Le restrizioni di licenza si riflettono nel download: SNOMED CT è distribuito soltanto agli utenti autenticati appartenenti a Paesi membri di SNOMED International (o con licenza individuale valida), CPT-4 richiede licenza AMA, ICD-10-CM e RxNorm sono liberamente distribuiti. L’importazione in un CDR produttivo deve tenere conto di queste restrizioni — per l’Italia, il cui status formale in SNOMED International al 2017 non prevede l’adesione nazionale, l’accesso a SNOMED CT in OMOP deve essere valutato caso per caso.
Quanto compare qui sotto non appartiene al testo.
(* ===== verification/WalHash.v ===== *)
(** The wal-index of wal.c: the hash tables in shared memory that find the frame of a page.

    A page of the wal-index holds the page numbers of its frames and a hash table; [aPgno[k]] of the C code, for k from 1, is element k-1 of the list.
    Page 0 has fewer entries, since the headers are at its start. *)
From S2P Require Import Prelude.
Local Open Scope Z_scope.
Local Open Scope c_scope.

Definition HASHTABLE_NPAGE : Z := 4096.
Definition HASHTABLE_HASH_1 : Z := 383.
Definition HASHTABLE_NSLOT : Z := HASHTABLE_NPAGE * 2.

(** sizeof(WalIndexHdr)*2 + sizeof(WalCkptInfo) + WALINDEX_LOCK_RESERVED *)
Definition WALINDEX_HDR_SIZE : Z := 48 * 2 + 24 + 16.
Definition HASHTABLE_NPAGE_ONE : Z := HASHTABLE_NPAGE - WALINDEX_HDR_SIZE / 4.

Record HashPage := { aPgno : list Z; aHash : list Z }.

Definition npage (iHash : Z) : Z := if iHash =? 0 then HASHTABLE_NPAGE_ONE else HASHTABLE_NPAGE.
Definition zero_page (iHash : Z) : HashPage :=
  {| aPgno := replicate (Z.to_nat (npage iHash)) 0; aHash := replicate (Z.to_nat HASHTABLE_NSLOT) 0 |}.

(** The wal-index in shared memory; a page that was never written is all zeros. *)
Abbreviation WalIndex := (gmap Z HashPage).
Definition page_at (w : WalIndex) (iHash : Z) : HashPage := default (zero_page iHash) (w !! iHash).

Definition walHash (iPage : Z) : Z := u32 (iPage * HASHTABLE_HASH_1) .& (HASHTABLE_NSLOT - 1).
Definition walNextHash (iPriorHash : Z) : Z := (iPriorHash + 1) .& (HASHTABLE_NSLOT - 1).

Definition walFramePage (iFrame : Z) : Z := (iFrame + HASHTABLE_NPAGE - HASHTABLE_NPAGE_ONE - 1) / HASHTABLE_NPAGE.

(** [*piZero] of [walHashGet] *)
Definition iZero_of (iHash : Z) : Z := if iHash =? 0 then 0 else HASHTABLE_NPAGE_ONE + (iHash - 1) * HASHTABLE_NPAGE.

(** Outcomes of the allocator and of the method xShmMap of the file, for each call: the state counts the calls.
    A call of xShmMap that reports SQLITE_OK or SQLITE_READONLY maps the page. *)
Record ShmEnv := {
  xRealloc : nat -> bool;
  xMallocZero : nat -> bool;
  xShmMap : nat -> Z -> Z;
  exclusiveMode : Z
}.

(** The pages a connection has mapped: [apWiData] has the numbers of the entries that are not null. *)
Record WiData := { nWiData : Z; apWiData : gset Z; readOnly : Z; calls : nat }.

Definition WAL_HEAPMEMORY_MODE : Z := 2.
Definition WAL_SHM_RDONLY : Z := 2.

Section index.
Context (env : ShmEnv).

Definition walIndexPage (m : WiData) (iPage : Z) : Z * WiData :=
  let grow := nWiData m <=? iPage in
  if grow && negb (xRealloc env (calls m)) then (SQLITE_NOMEM, {| nWiData := nWiData m; apWiData := apWiData m; readOnly := readOnly m; calls := S (calls m) |})
  else
    let m := if grow then {| nWiData := iPage + 1; apWiData := apWiData m; readOnly := readOnly m; calls := S (calls m) |} else m in
    if decide (iPage ∈ apWiData m) then (SQLITE_OK, m)
    else
      let map_it ro := {| nWiData := nWiData m; apWiData := {[iPage]} ∪ apWiData m; readOnly := readOnly m .| ro; calls := S (calls m) |} in
      let failed := {| nWiData := nWiData m; apWiData := apWiData m; readOnly := readOnly m; calls := S (calls m) |} in
      if exclusiveMode env =? WAL_HEAPMEMORY_MODE then
        if xMallocZero env (calls m) then (SQLITE_OK, map_it 0) else (SQLITE_NOMEM, failed)
      else
        let rc := xShmMap env (calls m) iPage in
        if rc =? SQLITE_READONLY then (SQLITE_OK, map_it WAL_SHM_RDONLY)
        else if rc =? SQLITE_OK then (SQLITE_OK, map_it 0)
        else (rc, failed).

(** The result code, [*piZero], and the new mapping; the page itself is [page_at w iHash]. *)
Definition walHashGet (m : WiData) (iHash : Z) : Z * Z * WiData :=
  let '(rc, m) := walIndexPage m iHash in
  (rc, iZero_of iHash, m).

Definition walFramePgno (w : WalIndex) (iFrame : Z) : Z :=
  let iHash := walFramePage iFrame in
  if iHash =? 0 then rd (aPgno (page_at w 0)) (iFrame - 1)
  else rd (aPgno (page_at w iHash)) ((iFrame - 1 - HASHTABLE_NPAGE_ONE) mod HASHTABLE_NPAGE).

(** The two loops of [walCleanupHash]. *)
Definition cleanup_page (iLimit : Z) (p : HashPage) : HashPage :=
  {| aPgno := take (Z.to_nat iLimit) (aPgno p) ++ replicate (length (aPgno p) - Z.to_nat iLimit) 0;
     aHash := map (fun e => if iLimit <? e then 0 else e) (aHash p) |}.

(** [None]: the page is not mapped and the code would follow a null pointer. *)
Definition walCleanupHash (m : WiData) (w : WalIndex) (mxFrame : Z) : option (WiData * WalIndex) :=
  if mxFrame =? 0 then Some (m, w)
  else
    let iHash := walFramePage mxFrame in
    let '(rc, iZero, m) := walHashGet m iHash in
    if rc =? SQLITE_OK then Some (m, <[iHash := cleanup_page (mxFrame - iZero) (page_at w iHash)]> w) else None.

(** [for(iKey=walHash(iPage); aHash[iKey]; iKey=walNextHash(iKey)){ if( (nCollide--)==0 ) return SQLITE_CORRUPT_BKPT; }] *)
Fixpoint append_probe (nCollide : nat) (aHash : list Z) (iKey : Z) : option Z :=
  if rd aHash iKey =? 0 then Some iKey
  else match nCollide with O => None | S n => append_probe n aHash (walNextHash iKey) end.

(** [mxFrame] is [pWal->hdr.mxFrame]. *)
Definition walIndexAppend (m : WiData) (w : WalIndex) (mxFrame iFrame iPage : Z) : option (Z * WiData * WalIndex) :=
  let iHash := walFramePage iFrame in
  let '(rc, iZero, m) := walHashGet m iHash in
  if negb (rc =? SQLITE_OK) then Some (rc, m, w)
  else
    let idx := iFrame - iZero in
    let w := if idx =? 1 then <[iHash := zero_page iHash]> w else w in
    '(m, w) ← (if negb (rd (aPgno (page_at w iHash)) (idx - 1) =? 0) then walCleanupHash m w mxFrame else Some (m, w));
    let p := page_at w iHash in
    match append_probe (Z.to_nat idx) (aHash p) (walHash iPage) with
    | None => Some (SQLITE_CORRUPT, m, w)
    | Some iKey => Some (SQLITE_OK, m, <[iHash := {| aPgno := wr (aPgno p) (idx - 1) iPage; aHash := wr (aHash p) iKey idx |}]> w)
    end.

(** The search of one hash table: [nCollide] starts at HASHTABLE_NSLOT. *)
Fixpoint find_probe (nCollide : nat) (p : HashPage) (iZero iLast pgno iKey iRead : Z) : option Z :=
  let e := rd (aHash p) iKey in
  if e =? 0 then Some iRead
  else
    let iFrame := e + iZero in
    let iRead := if (iFrame <=? iLast) && (rd (aPgno p) (e - 1) =? pgno) then iFrame else iRead in
    match nCollide with O => None | S n => find_probe n p iZero iLast pgno (walNextHash iKey) iRead end.

(** The loop over the hash tables, from number [iHash] down to 0: the result code, [iRead] and the new mapping. *)
Fixpoint find_tables (n : nat) (m : WiData) (w : WalIndex) (iLast pgno : Z) : Z * Z * WiData :=
  match n with
  | O => (SQLITE_OK, 0, m)
  | S n =>
      let iHash := Z.of_nat n in
      let '(rc, iZero, m) := walHashGet m iHash in
      if negb (rc =? SQLITE_OK) then (rc, 0, m)
      else
        match find_probe (Z.to_nat HASHTABLE_NSLOT) (page_at w iHash) iZero iLast pgno (walHash pgno) 0 with
        | None => (SQLITE_CORRUPT, 0, m)
        | Some iRead => if iRead =? 0 then find_tables n m w iLast pgno else (SQLITE_OK, iRead, m)
        end
  end.

Definition sqlite3WalFindFrame (m : WiData) (w : WalIndex) (readLock mxFrame pgno : Z) : Z * Z * WiData :=
  let iLast := mxFrame in
  if (iLast =? 0) || (readLock =? 0) then (SQLITE_OK, 0, m)
  else find_tables (Z.to_nat (walFramePage iLast + 1)) m w iLast pgno.

(** The linear search of the assertion at the end of [sqlite3WalFindFrame]. *)
Fixpoint linear_find (iTest : nat) (w : WalIndex) (pgno : Z) : Z :=
  match iTest with
  | O => 0
  | S n => if walFramePgno w (Z.of_nat iTest) =? pgno then Z.of_nat iTest else linear_find n w pgno
  end.
End index.

(** * One hash table *)

Definition NSLOT : Z := HASHTABLE_NSLOT.
Lemma NSLOT_eq : NSLOT = 8192.
Proof. done. Qed.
Usagi: il mapping dei codici locali
Qualunque cartella clinica reale contiene codici locali — diagnosi digitate, codici di reparto, codici di esami interni — non presenti nelle Standardized Vocabularies. Il lavoro di mapping da codici locali a concetti OMOP è uno dei compiti ricorrenti di chi carica dati in un CDR OMOP.
Lo strumento dedicato è Usagi — applicazione Java open source distribuita da OHDSI — che:
- Importa un CSV di codici locali con descrizione
- Per ognuno propone candidati match nelle Standardized Vocabularies, classificati secondo una metrica di similarità testuale
- Consente al mapper (idealmente un clinico o un data manager con formazione medica) di accettare, modificare o rifiutare il match
- Produce un file di mapping importabile come source concept nel database OMOP
Un mapping ben fatto è il lavoro più tempo-intensivo dell’implementazione di un CDR OMOP, ma è anche l’asset che rende i dati analizzabili nelle query condivise della comunità OHDSI.
Rapporto con FHIR
Il modello delle Standardized Vocabularies e il modello delle FHIR terminology resource (CodeSystem, ValueSet, ConceptMap) rispondono a esigenze diverse:
- FHIR espone ogni CodeSystem nel suo formato nativo, con il suo identificativo canonico, e lascia a chi interroga il compito di combinare più CodeSystem. Una
ValueSetpuò includere codici di più CodeSystem ma la loro integrazione semantica è lasciata a chi costruisce la ValueSet - OMOP prescrive una scelta esplicita di terminologia standard per dominio e pre-calcola le relazioni tra terminologie. Il prezzo è una strutturazione rigida; il beneficio è l’immediatezza dell’analisi cross-sorgente
I due modelli non sono alternativi e in pratica convivono: FHIR è il formato di scambio, OMOP è il modello dati osservazionale. Un workflow sempre più comune è: acquisizione via FHIR API, trasformazione ETL verso OMOP CDM, analisi via OHDSI Tools.
Nel panorama italiano
L’adozione di OMOP CDM in Italia al 2017 è ancora limitata ad ambienti di ricerca e a qualche progetto strutturato su dati amministrativi. Il mapping delle terminologie nazionali italiane — ICD-9-CM italiana, ATC, AIC — verso le Standardized Vocabularies è un lavoro ancora frammentario, condotto in contesti specifici (registri di patologia, studi osservazionali di farmacovigilanza). Il vincolo maggiore resta l’accesso a SNOMED CT: senza adesione italiana a SNOMED International, la componente Condition di OMOP può essere soltanto parzialmente valorizzata.
La crescita della domanda di real-world evidence da parte di EMA, AIFA e network di ricerca clinica sta però spingendo il tema. L’avvio di programmi europei dedicati — il più rilevante, in fase di definizione, è un’iniziativa IMI (Innovative Medicines Initiative) per la costruzione di una rete europea di database clinici mappati a OMOP — è atteso per i prossimi mesi.
Riferimenti: OHDSI — OMOP Common Data Model v5.x. OMOP Standardized Vocabularies, distribuiti via Athena (athena.ohdsi.org). Usagi — OHDSI Code Mapping Tool. SNOMED International, Regenstrief Institute (LOINC), US National Library of Medicine (RxNorm).